**** Given records

Lemma slash_word s : fullmatch _ASSIGNMENT (String "/" s) = false.
Proof. exact (none_match s). Qed.

(** The interpreter's path: absolute, of a python, without odd characters. *)
Record python_path (i : string) : Prop := {
  py_abs : ∃ rest, i = String "/" rest;
  py_text : path_text i = true;
  py_name : fullmatch PYTHON_RE (name_of i) = true
}.

Definition repair_program : list stmt :=
  [ImportFrom (Some "chrono_state") [("workboard", None)];
   ExprCall {| callee := ("workboard", "append_event"); args := [Value true]; keywords_ := [] |}].

Definition repair_values (i : string) (root : list string) : list string :=
  [bare_assignment ("VAULT_ROOT", abs_str root); bare_assignment ("PYTHONPATH", abs_str (root ++ ["scripts"; "python"])); i; "-c";
   _REPAIR_PROGRAM].

Lemma repair_lexed i root : lex is_meta Between "" false (repair_line i root) = Ok (repair_values i root).
Proof.
  apply lex_words. repeat constructor.
  - apply (reads_assignment _ meta_safe). reflexivity.
  - apply (reads_assignment _ meta_safe). reflexivity.
  - by apply (reads_quote _ meta_safe).
  - change "-c" with (shlex_quote "-c") at 1. by apply (reads_quote _ meta_safe).
  - by apply (reads_quote _ meta_safe).
Qed.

********

▶ _Task directions_: Using the data above, say how many lines include "true". No other reply is needed.

▶ _Response_: 3